Last week, I watched “Milton Glaser: To Inform & Delight ” (affiliate link), a documentary about U.S. graphic designer Milton Glaser (probably best known for the design of the I heart NY logo). The film provides excellent food for thought for any designer. Here are some random insights from the movie.

An album cover for Bob Dylan (fragment) that became a symbol of the 60s

  • A designer should not everything on a silver plate to the audience, but leave something to solve. His I heart NY is an example of that.
  • Art and design create symbols for people to connect. Through art they have something to share rather than killing each other. Milton thinks this is the gift of art
  • Upon graduation from high school and after his decision to gor art rather than science, his art teacher handed him a pencil box as a gift and said: “Do good work.”. Makes sense.
  • The movie title was inspired by a quote from the Roman poet Horace: “The purpose of art is to inform and delight”
  • Another good one: “drawing is thinking” to describe the intuitive process of free sketching on a white sheet of paper.
  • And his insight that every object is defined by its opposite. It reminds us how important it is to use contrast in design.
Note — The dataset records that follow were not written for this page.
(** * Consistent-hash ring ([go/exp/container/hashring/hashring.go])

    A shallow embedding of the [HashRing] type and of its membership and
    lookup operations, followed by the properties of the ring that the
    design document states, each settled against the embedded code.

    Conventions of the embedding.
    - [uint32] ring positions and Go [int] counters are integers in [Z];
      slice indices are natural numbers.  No operation of the ring does
      arithmetic on positions (they are only compared and used as map
      keys), and the [int] counters only count loop iterations, so no
      wrap-around is reachable.
    - [nodeByKey] and [weightByNode] are finite maps, [allNodes] a finite
      set.  Go iterates over a map in an unspecified order: wherever the
      order of [range c.allNodes] can influence the result, the embedded
      function takes the order as an explicit list [ks], and the step
      relation lets it be any permutation of the set's elements.
    - The two placement loops have no static bound (their budget grows on
      collisions), so they take fuel; [None] means the fuel ran out.
    - An index out of range is a Go panic; the lookup functions that index
      [sortedKeys] return [None] for it. *)

From stdpp Require Import base option numbers list sorting fin_maps gmap sets strings pretty.
From Stdlib Require Import ZArith Lia.

#[local] Set Warnings "-clear-no-such-hyp".
(** * gz-sim [Server]: lifecycle and per-world forwarding

    A shallow embedding of [src/Server.cc] (class [gz::sim::Server]) and
    the properties of its public interface.

    The server owns a [ServerPrivate] object ([dataPtr]).  Every method is
    embedded as a function on that object: a [const] query returns its
    value, a method that changes the object returns its value together with
    the new object.  The per-world execution engine ([SimulationRunner]) and
    the SDFormat parser are collaborators whose code is not in [Server.cc];
    they appear as interfaces (type classes), so that every theorem about
    the server holds for any engine and any parser. *)

From Stdlib Require Import NArith ZArith String Ascii.
From stdpp Require Import base option list strings numbers.

(** ** Basic types *)

(** [gz::sim::Entity] is a 64-bit unsigned identifier. *)
Definition Entity := N.

(** [std::chrono::steady_clock::duration]: a signed tick count. *)
Definition duration := Z.

(** [SystemPluginPtr] and [std::shared_ptr<System>] are handles; only
    their identity matters to the server, which passes them on unread. *)
Definition SystemPluginPtr := N.
Definition SystemPtr := N.

(** The line feed that ends the console messages. *)
Definition nl : string := String (ascii_of_nat 10) EmptyString.

(** ** The SDFormat document object model (external library) *)

Module sdf.

Record Error := { code : nat; message : string }.
Definition Errors := list Error.

Inductive Plugin :=
| LogRecord
| Named (filename : string).

Record Model := { model_name : string }.

Record World := {
  world_name : string;
  models : list Model;
  plugins : list Plugin;
}.

(** [sdf::Root]: a list of worlds and, for a file that holds a model
    outside any world, that model. *)
Record Root := {
  worlds : list World;
  model : option Model;          (* [Root::Model()], [nullptr] as [None] *)
}.

(** A default-constructed [sdf::Root]. *)
Definition empty : Root := {| worlds := []; model := None |}.

(** [Root::WorldByIndex]: [nullptr] when the index is out of range. *)
Definition WorldByIndex (i : nat) (r : Root) : option World := worlds r !! i.

Definition ModelNameExists (n : string) (w : World) : bool :=
  existsb (fun m => String.eqb (model_name m) n) (models w).

(** [World::AddModel]: refuses a second model of the same name,
    otherwise appends. *)
Definition AddModel (m : Model) (w : World) : bool * World :=
  if ModelNameExists (model_name m) w then (false, w)
  else (true, {| world_name := world_name w;
                 models := models w ++ [m];
                 plugins := plugins w |}).

(** The parser and validator.  [LoadSdfString] and [Load] are called on
    an empty root and give its new content with the errors found;
    [UpdateGraphs] re-validates a root (it rebuilds the frame and pose
    graphs, which are not part of the content modelled here). *)
Class Parser := {
  LoadSdfString : string -> Root * Errors;
  Load : string -> Root * Errors;
  UpdateGraphs : Root -> Errors;
}.

End sdf.

(** ** [ServerConfig] *)

(** Modelled from the spec: [ServerConfig.hh] is not among the sources.
    The fields are the accessors that the constructor of the server reads:
    the kind of source with its payload, the asset cache directory, the
    request for the recording module and the optional step period. *)

Module ServerConfig.

Inductive SourceType := kNone | kSdfRoot | kSdfFile | kSdfString.
(** [read()] returns the body that it leaves in [_body]; it touches
    [_content] and [_body] only. *)
Lemma read_inv (self self' : Obj) (v : value) :
  CachedResponse.read self = Returned (v, self') →
  getattr self' "_body" = Returned v
  ∧ ((getattr self "_body" = Returned VNone ∧ ∃ data, v = VBytes data)
     ∨ (getattr self "_body" = Returned v ∧ v ≠ VNone ∧ self' = self))
  ∧ __class__ self' = __class__ self
  ∧ _history self' = _history self
  ∧ (∀ k, k ≠ "_content" → k ≠ "_body" → __dict__ self' !! k = __dict__ self !! k)
  ∧ (∀ k, is_Some (__dict__ self !! k) → is_Some (__dict__ self' !! k)).
Proof.
  unfold CachedResponse.read. intros Hr. inv_bind Hr.
  assert (Hnot : a ≠ VNone →
    (released ← getattr self "_released";
     if truthy released then Raised ClientConnectionError
     else Returned (a, self)) = Returned (v, self') →
    getattr self' "_body" = Returned v
    ∧ ((getattr self "_body" = Returned VNone ∧ ∃ data, v = VBytes data)
       ∨ (getattr self "_body" = Returned v ∧ v ≠ VNone ∧ self' = self))
    ∧ __class__ self' = __class__ self
    ∧ _history self' = _history self
    ∧ (∀ k, k ≠ "_content" → k ≠ "_body" → __dict__ self' !! k = __dict__ self !! k)
    ∧ (∀ k, is_Some (__dict__ self !! k) → is_Some (__dict__ self' !! k))).
  { intros Hne Hr'. inv_bind Hr'. destruct (truthy a0); [discriminate|].
    injection Hr' as <- <-. repeat split; auto. }
  destruct a; try (apply Hnot; [discriminate|exact Hr]). clear Hnot.
  inv_bind Hr. destruct a as [c self1].
  destruct c; try discriminate. inv_bind Hr. destruct a as [data stream'].
  injection Hr as <- <-.
  unfold CachedResponse.content in E0. inv_bind E0.
  assert (Hself1 : __class__ self1 = __class__ self
                   ∧ _history self1 = _history self
                   ∧ (∀ k, k ≠ "_content" → __dict__ self1 !! k = __dict__ self !! k)
                   ∧ (∀ k, is_Some (__dict__ self !! k) → is_Some (__dict__ self1 !! k))).
  { destruct a; try (injection E0 as _ <-; by repeat split).
    inv_bind E0. inv_bind E0. injection E0 as _ <-. repeat split.
    - intros k Hk. simpl. by rewrite lookup_insert_ne.
    - intros k Hk. simpl. destruct (decide ("_content" = k)) as [<-|Hne].
      + rewrite lookup_insert_eq. eauto.
      + by rewrite lookup_insert_ne. }
  destruct Hself1 as (Hc & Hh & Hsame & Hkeys).
  rewrite getattr_setattr_eq. repeat split; auto.
  - left. split; [done|eauto].
  - intros k Hk1 Hk2. simpl. rewrite !lookup_insert_ne by done. by apply Hsame.
  - intros k Hk. simpl.
    destruct (decide ("_body" = k)) as [<-|Hne1]; [rewrite lookup_insert_eq; eauto|].
    rewrite lookup_insert_ne by done.
    destruct (decide ("_content" = k)) as [<-|Hne2]; [rewrite lookup_insert_eq; eauto|].
    rewrite lookup_insert_ne by done. by apply Hkeys.
Qed.
(** X9: registering never fails on a composite, and keeps the children in the
    order of the calls, after those the composite already had; on any other
    generator the first call throws. *)
Theorem add_all_registers :
  (forall generators ptrs,
      add_all (composite generators) ptrs = Ret (composite (generators ++ ptrs)))
  /\ (forall g ptr ptrs,
         (forall generators, g <> composite generators) ->
         add_all g (ptr :: ptrs) = Throw cannot_add).
Proof.
  split.
  - intros generators ptrs. revert generators.
    induction ptrs as [|ptr ptrs IH]; intros generators.
    + unfold add_all. simpl. rewrite app_nil_r. reflexivity.
    + unfold add_all in *. cbn [fold_left bind add].
      rewrite IH, <- app_assoc. reflexivity.
  - intros g ptr ptrs Hg. unfold add_all. cbn [fold_left bind].
    destruct g; try apply add_all_throw.
    exfalso. eapply Hg. reflexivity.
Qed.

(** X9, witness: two policies registered in an empty composite; a policy
    registered in a digit policy. *)
Lemma add_all_registers_witness :
  add_all composite_password_generator [digit 4; symbol 5]
  = Ret (composite [digit 4; symbol 5])
  /\ add_all (digit 4) [symbol 5] = Throw cannot_add.
Proof.
  split.
  - apply (proj1 add_all_registers [] [digit 4; symbol 5]).
  - apply (proj2 add_all_registers (digit 4) (symbol 5) []).
    intros generators. discriminate.
Defined.
(* ===== verification/_CoqProject ===== *)
-Q . S2P
Prelude.v
Abi.v
Notify.v
Bytes.v
Paths.v
Vmem.v
GuestMem.v
Signals.v
Pipe.v
Sema.v
Stdio.v
FdTable.v
Pids.v
Shm.v
MemFS.v
Socket.v
World.v
Alarm.v
Process.v
Lifecycle.v
Host.v
Poll.v
HostLaws.v
System.v
Clone.v
Tar.v
WasmObj.v
ObjLaws.v
Server.v
ServerLaws.v
Osfs.v
Modules.v
Runtime.v
Guest.v
Listener.v
Bindings.v
BindLaws.v
Text.v
GenAbi.v
Localize.v
MkTar.v
PgRun.v
PgX.v
Cluster.v
(** Slices of slices and of concatenations. *)
Lemma ztake_app_le {A} n (l k : list A) : n ≤ zlen l → ztake n (l ++ k) = ztake n l.
Proof. unfold ztake, zlen. intros. apply take_app_le. lia. Qed.
Lemma ztake_app_ge {A} n (l k : list A) : zlen l ≤ n → ztake n (l ++ k) = l ++ ztake (n - zlen l) k.
Proof.
  unfold ztake, zlen. intros. rewrite take_app_ge by lia. do 2 f_equal. lia.
Qed.
Lemma ztake_ztake {A} n m (l : list A) : ztake n (ztake m l) = ztake (Z.min n m) l.
Proof. unfold ztake. rewrite take_take. f_equal. lia. Qed.
Lemma ztake_zdrop {A} n m (l : list A) : 0 ≤ m → ztake n (zdrop m l) = zdrop m (ztake (m + n) l).
Proof.
  unfold ztake, zdrop. intros. rewrite skipn_firstn_comm. f_equal.
  destruct (decide (0 ≤ n)); [lia|]. lia.
Qed.
Lemma zdrop_app_ge {A} n (l k : list A) : zlen l ≤ n → zdrop n (l ++ k) = zdrop (n - zlen l) k.
Proof. unfold zdrop, zlen. intros. rewrite drop_app_ge by lia. f_equal. lia. Qed.
Lemma zdrop_app_le {A} n (l k : list A) : n ≤ zlen l → zdrop n (l ++ k) = zdrop n l ++ k.
Proof. unfold zdrop, zlen. intros. apply drop_app_le. lia. Qed.

(** * Sums over a finite map *)
Section sum.
Context {K V : Type} `{Countable K}.

Definition map_sum (f : V → Z) (m : gmap K V) : Z := map_fold (λ _ v n, f v + n) 0 m.

Lemma map_sum_insert_new f m k v :
  m !! k = None → map_sum f (<[k:=v]> m) = f v + map_sum f m.
Proof.
  intros Hk. unfold map_sum. rewrite map_fold_insert_L; [done|..|done]. intros. lia.
Qed.

Lemma map_sum_delete f m k v :
  m !! k = Some v → map_sum f m = f v + map_sum f (delete k m).
Proof.
  intros Hk. rewrite <- (insert_delete_id m k v Hk) at 1.
  by rewrite map_sum_insert_new by apply lookup_delete_eq.
Qed.
(* ===== verification/Abi.v ===== *)
(** The guest ABI ([src/internal/abi]): the wasi-libc constants of consts.go and the
    struct layouts of abi.go, as integers.  [abi] is the hint database that unfolds
    them; [abi_lia] decides arithmetic goals about them. *)
From S2P Require Import Prelude.

(** ** abi.go *)
Definition FDBase : Z := Z.shiftl 1 20.
Definition SizeofPollfd : Z := 8.
Definition OffPollfdFD : Z := 0.
Definition OffPollfdEvents : Z := 4.
Definition OffPollfdRevents : Z := 6.
Definition SizeofSockaddrIn : Z := 16.
Definition SizeofSockaddrIn6 : Z := 32.
Definition SizeofSockaddrUn : Z := 110.
Definition SunPathLen : Z := 108.
Definition SizeofSigblock : Z := 24.
(** ** consts.go *)
Definition EPERM : Z := 63.
Definition ENOENT : Z := 44.
Definition ESRCH : Z := 71.
Definition EINTR : Z := 27.
Definition EIO : Z := 29.
Definition EBADF : Z := 8.
Definition ECHILD : Z := 12.
Definition EAGAIN : Z := 6.
Definition ENOMEM : Z := 48.
Definition EACCES : Z := 2.
Definition EFAULT : Z := 21.
Definition EEXIST : Z := 20.
Definition ENOTDIR : Z := 54.
Definition EISDIR : Z := 31.
Definition EINVAL : Z := 28.
Definition ENFILE : Z := 41.
Definition EMFILE : Z := 33.
Definition ENOSPC : Z := 51.
Definition ESPIPE : Z := 70.
Definition EPIPE : Z := 64.
Definition ERANGE : Z := 68.
Definition ENOSYS : Z := 52.
Definition ENOTSOCK : Z := 57.
Definition EDESTADDRREQ : Z := 17.
Definition EMSGSIZE : Z := 35.
Definition EPROTOTYPE : Z := 67.
Definition ENOPROTOOPT : Z := 50.
Definition EPROTONOSUPPORT : Z := 66.
Definition EOPNOTSUPP : Z := 58.
Definition EAFNOSUPPORT : Z := 5.
Definition EADDRINUSE : Z := 3.
Definition EADDRNOTAVAIL : Z := 4.
Definition ENETDOWN : Z := 38.
Definition ENETUNREACH : Z := 40.
Definition ECONNABORTED : Z := 13.
Definition ECONNRESET : Z := 15.
Definition ENOBUFS : Z := 42.
Definition EISCONN : Z := 30.
Definition ENOTCONN : Z := 53.
Definition ETIMEDOUT : Z := 73.
Definition ECONNREFUSED : Z := 14.
Definition EHOSTUNREACH : Z := 23.
Definition EALREADY : Z := 7.
Definition EINPROGRESS : Z := 26.
Definition POLLIN : Z := 1.
Definition POLLOUT : Z := 2.
Definition POLLERR : Z := 4096.
Definition POLLHUP : Z := 8192.
Definition POLLNVAL : Z := 16384.
Definition POLLPRI : Z := 512.
Definition POLLRDNORM : Z := 1.
Definition POLLWRNORM : Z := 2.
Definition AF_UNSPEC : Z := 0.
Definition AF_INET : Z := 1.
Definition AF_INET6 : Z := 2.
Definition AF_UNIX : Z := 3.
Definition SOCK_STREAM : Z := 6.
Definition SOCK_DGRAM : Z := 5.
Definition SOCK_NONBLOCK : Z := 16384.
Definition SOCK_CLOEXEC : Z := 8192.
Definition SHUT_RD : Z := 1.
Definition SHUT_WR : Z := 2.
Definition SHUT_RDWR : Z := 3.
Definition MSG_PEEK : Z := 2.
Definition MSG_DONTWAIT : Z := 64.
Definition MSG_NOSIGNAL : Z := 16384.
Definition SOL_SOCKET : Z := 2147483647.
Definition SO_REUSEADDR : Z := 2.
Definition SO_KEEPALIVE : Z := 9.
Definition SO_ERROR : Z := 4.
Definition SO_RCVBUF : Z := 8.
Definition SO_SNDBUF : Z := 7.
Definition SO_TYPE : Z := 3.
Definition IPPROTO_TCP : Z := 6.
Definition IPPROTO_IPV6 : Z := 41.
Definition IPV6_V6ONLY : Z := 26.
Definition TCP_NODELAY : Z := 1.
Definition TCP_KEEPIDLE : Z := 4.
Definition TCP_KEEPINTVL : Z := 5.
Definition TCP_KEEPCNT : Z := 6.
Definition O_CREAT : Z := 4096.
Definition O_EXCL : Z := 16384.
Definition O_TRUNC : Z := 32768.
Definition O_RDWR : Z := 335544320.
Definition O_NONBLOCK : Z := 4.
Definition O_CLOEXEC : Z := 0.
Definition F_GETFD : Z := 1.
Definition F_SETFD : Z := 2.
Definition F_GETFL : Z := 3.
Definition F_SETFL : Z := 4.
Definition F_DUPFD : Z := 5.
Definition F_DUPFD_CLOEXEC : Z := 6.
Definition FD_CLOEXEC : Z := 1.
Definition SIGHUP : Z := 1.
Definition SIGINT : Z := 2.
Definition SIGQUIT : Z := 3.
Definition SIGILL : Z := 4.
Definition SIGTRAP : Z := 5.
Definition SIGABRT : Z := 6.
Definition SIGBUS : Z := 7.
Definition SIGFPE : Z := 8.
Definition SIGKILL : Z := 9.
Definition SIGUSR1 : Z := 10.
Definition SIGSEGV : Z := 11.
Definition SIGUSR2 : Z := 12.
Definition SIGPIPE : Z := 13.
Definition SIGALRM : Z := 14.
Definition SIGTERM : Z := 15.
Definition SIGCHLD : Z := 17.
Definition SIGCONT : Z := 18.
Definition SIGSTOP : Z := 19.
Definition SIGTSTP : Z := 20.
Definition SIGTTIN : Z := 21.
Definition SIGTTOU : Z := 22.
Definition SIGURG : Z := 23.
Definition SIGXCPU : Z := 24.
Definition SIGXFSZ : Z := 25.
Definition SIGVTALRM : Z := 26.
Definition SIGPROF : Z := 27.
Definition SIGWINCH : Z := 28.
Definition SIGIO : Z := 29.
Definition SIGSYS : Z := 31.
Definition NSIG : Z := 65.
Definition WNOHANG : Z := 1.

Create HintDb abi.
#[export] Hint Unfold FDBase SizeofPollfd OffPollfdFD OffPollfdEvents OffPollfdRevents SizeofSockaddrIn SizeofSockaddrIn6 SizeofSockaddrUn : abi.
#[export] Hint Unfold SunPathLen SizeofSigblock EPERM ENOENT ESRCH EINTR EIO EBADF : abi.
#[export] Hint Unfold ECHILD EAGAIN ENOMEM EACCES EFAULT EEXIST ENOTDIR EISDIR : abi.
#[export] Hint Unfold EINVAL ENFILE EMFILE ENOSPC ESPIPE EPIPE ERANGE ENOSYS : abi.
#[export] Hint Unfold ENOTSOCK EDESTADDRREQ EMSGSIZE EPROTOTYPE ENOPROTOOPT EPROTONOSUPPORT EOPNOTSUPP EAFNOSUPPORT : abi.
#[export] Hint Unfold EADDRINUSE EADDRNOTAVAIL ENETDOWN ENETUNREACH ECONNABORTED ECONNRESET ENOBUFS EISCONN : abi.
#[export] Hint Unfold ENOTCONN ETIMEDOUT ECONNREFUSED EHOSTUNREACH EALREADY EINPROGRESS POLLIN POLLOUT : abi.
#[export] Hint Unfold POLLERR POLLHUP POLLNVAL POLLPRI POLLRDNORM POLLWRNORM AF_UNSPEC AF_INET : abi.
#[export] Hint Unfold AF_INET6 AF_UNIX SOCK_STREAM SOCK_DGRAM SOCK_NONBLOCK SOCK_CLOEXEC SHUT_RD SHUT_WR : abi.
#[export] Hint Unfold SHUT_RDWR MSG_PEEK MSG_DONTWAIT MSG_NOSIGNAL SOL_SOCKET SO_REUSEADDR SO_KEEPALIVE SO_ERROR : abi.
#[export] Hint Unfold SO_RCVBUF SO_SNDBUF SO_TYPE IPPROTO_TCP IPPROTO_IPV6 IPV6_V6ONLY TCP_NODELAY TCP_KEEPIDLE : abi.
#[export] Hint Unfold TCP_KEEPINTVL TCP_KEEPCNT O_CREAT O_EXCL O_TRUNC O_RDWR O_NONBLOCK O_CLOEXEC : abi.
#[export] Hint Unfold F_GETFD F_SETFD F_GETFL F_SETFL F_DUPFD F_DUPFD_CLOEXEC FD_CLOEXEC SIGHUP : abi.
#[export] Hint Unfold SIGINT SIGQUIT SIGILL SIGTRAP SIGABRT SIGBUS SIGFPE SIGKILL : abi.
#[export] Hint Unfold SIGUSR1 SIGSEGV SIGUSR2 SIGPIPE SIGALRM SIGTERM SIGCHLD SIGCONT : abi.
#[export] Hint Unfold SIGSTOP SIGTSTP SIGTTIN SIGTTOU SIGURG SIGXCPU SIGXFSZ SIGVTALRM : abi.
#[export] Hint Unfold SIGPROF SIGWINCH SIGIO SIGSYS NSIG WNOHANG : abi.

Ltac abi_unfold := autounfold with abi in *.
Ltac abi_lia := abi_unfold; lia.
Lemma IsAbs_join l : (∀ p, p ∈ l → p ≠ "" ∧ no_slash p) → IsAbs (join_slash l) = false.
Proof.
  destruct l as [|p l]; [done|]. intros Hl. destruct (Hl p) as [Hp Hs]; [constructor|].
  destruct p as [|c p]; [done|]. destruct Hs as [Hc _].
  destruct l; simpl; by apply bool_decide_eq_false.
Qed.

Lemma IsAbs_parts k ns : Forall normal ns → IsAbs (join_slash (replicate k ".." ++ ns)) = false.
Proof.
  intros Hns. apply IsAbs_join. intros p [Hp|Hp]%elem_of_app.
  - apply elem_of_replicate in Hp as [-> _]. simpl. by split_and!.
  - rewrite Forall_forall in Hns. by destruct (Hns p Hp) as (? & _ & _ & ?).
Qed.

(** The components of a path and of its clean form are the same. *)
Lemma clean_parts_Clean s : clean_parts (Clean s) = clean_parts s ∧ IsAbs (Clean s) = IsAbs s.
Proof.
  destruct (clean_parts_spec s) as (k & ns & Hs & Hns & Hk). unfold Clean.
  destruct (IsAbs s) eqn:Habs.
  - rewrite Hs, (Hk eq_refl). simpl. split; [|done]. unfold clean_parts. simpl.
    destruct ns as [|n ns]; [done|].
    rewrite split_join by (done || by apply (parts_no_slash 0)).
    by rewrite clean_go_normals.
  - rewrite Hs. destruct (replicate k ".." ++ ns) as [|p l] eqn:E.
    + by rewrite <- E, (proj1 (app_nil _ _)) at 1 || done.
    + rewrite <- E. pose proof (IsAbs_parts k ns Hns) as Ha. split; [|done].
      unfold clean_parts. rewrite Ha, split_join by (congruence || by apply parts_no_slash).
      by apply (clean_go_ups 0).
Qed.

Lemma Clean_Clean s : Clean (Clean s) = Clean s.
Proof.
  destruct (clean_parts_Clean s) as [Hp Ha]. unfold Clean at 1. rewrite Hp, Ha. done.
Qed.

(** ** Prefixes *)
Lemma strip_prefix_Some p s r : strip_prefix p s = Some r ↔ s = p +:+ r.
Proof.
  revert s. induction p as [|a p IH]; intros s; simpl.
  - split; [by intros [= ->]|by intros ->].
  - destruct s as [|b s]; [done|]. case_decide as Hab.
    + subst. rewrite IH. split; [by intros ->|]. by intros [= ->].
    + split; [done|]. by intros [= ->].
Qed.

Lemma HasPrefix_true s p : HasPrefix s p = true ↔ ∃ r, s = p +:+ r.
Proof.
  unfold HasPrefix. rewrite bool_decide_eq_true. split.
  - intros [r Hr]. exists r. by apply strip_prefix_Some.
  - intros [r Hr]. exists r. by apply strip_prefix_Some.
Qed.

Lemma TrimPrefix_app p r : TrimPrefix (p +:+ r) p = r.
Proof. unfold TrimPrefix. by rewrite (proj2 (strip_prefix_Some p (p +:+ r) r) eq_refl). Qed.

Lemma append_assoc a b c : a +:+ (b +:+ c) = (a +:+ b) +:+ c.
Proof. induction a as [|x a IH]; [done|]. change (String x (a +:+ (b +:+ c)) = String x ((a +:+ b) +:+ c)). by rewrite IH. Qed.

Lemma TrimSlash_spec s : TrimSlash s = s ∨ s = TrimSlash s +:+ "/".
Proof.
  induction s as [|c s IH]; [by left|]. destruct s as [|d s].
  - simpl. case_decide; [right; by subst|by left].
  - change (TrimSlash (String c (String d s))) with (String c (TrimSlash (String d s))).
    destruct IH as [->|IH]; [by left|right].
    change (String c (String d s) = String c (TrimSlash (String d s) +:+ "/")). by rewrite <- IH.
Qed.

Lemma IsAbs_app a b : a ≠ "" → IsAbs (a +:+ b) = IsAbs a.
Proof. by destruct a. Qed.

(** The components of a clean path. *)
Lemma split_Clean s : split_slash (Clean s) =
  (if IsAbs s then [""] else []) ++
  match clean_parts s with [] => if IsAbs s then [""] else ["."] | l => l end.
Proof.
  destruct (clean_parts_spec s) as (k & ns & Hs & Hns & Hk).
  pose proof (parts_no_slash k ns Hns) as Hsl. rewrite <- Hs in Hsl.
  unfold Clean. destruct (IsAbs s) eqn:Ha.
  - simpl. destruct (clean_parts s) eqn:E; [done|]. by rewrite <- E in *; rewrite split_join by congruence.
  - destruct (clean_parts s) eqn:E; [done|]. rewrite <- E in *. by rewrite split_join by congruence.
Qed.

(** A clean path ends in a slash only if it is the root. *)
Lemma Clean_trailing s a : Clean s = a +:+ "/" → Clean s = "/".
Proof.
  intros H. pose proof (f_equal split_slash H) as Hs. rewrite split_Clean in Hs.
  change "/" with (String slash "") in Hs. rewrite split_app_slash in Hs.
  apply (f_equal last) in Hs. change (split_slash "") with [""] in Hs. rewrite last_snoc in Hs.
  destruct (clean_parts_spec s) as (k & ns & Hp & Hns & Hk). unfold Clean.
  destruct (clean_parts s) as [|p l] eqn:E; [by destruct (IsAbs s)|]. exfalso.
  rewrite last_app_cons in Hs. rewrite Hp in Hs. apply last_Some_elem_of in Hs.
  apply elem_of_app in Hs as [Hs%elem_of_replicate|Hs]; [by destruct Hs|].
  rewrite Forall_forall in Hns. by destruct (Hns _ Hs).
Qed.

Lemma Join_two a b : a ≠ "" →
  Join [a; b] = if decide (b = "") then Clean a else Clean (a +:+ String slash b).
Proof.
  intros Ha. unfold Join. rewrite !filter_cons, filter_nil. rewrite decide_True by done.
  destruct (decide (b = "")) as [->|Hb]; [by rewrite decide_False by (by intros H; apply H)|].
  by rewrite decide_True.
Qed.

Lemma join_normal_nonempty rel : rel ≠ [] → Forall normal rel → join_slash rel ≠ "".
Proof.
  destruct rel as [|p rel]; [done|]. intros _ [(Hp & _) _]%Forall_cons. destruct p; [done|]. by destruct rel.
Qed.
Throughout the movie runs the tension between art and design. Milton gets asked whether he thinks that it is a shame that the majority of his work is initiated by someone. He says he is OK with it, and argues that through his design work, he has managed to touch the heart of millions of people, maybe more than he could have reached by being an artist. Still, somewhere very deep down, he might not be that sure of himself, I sense.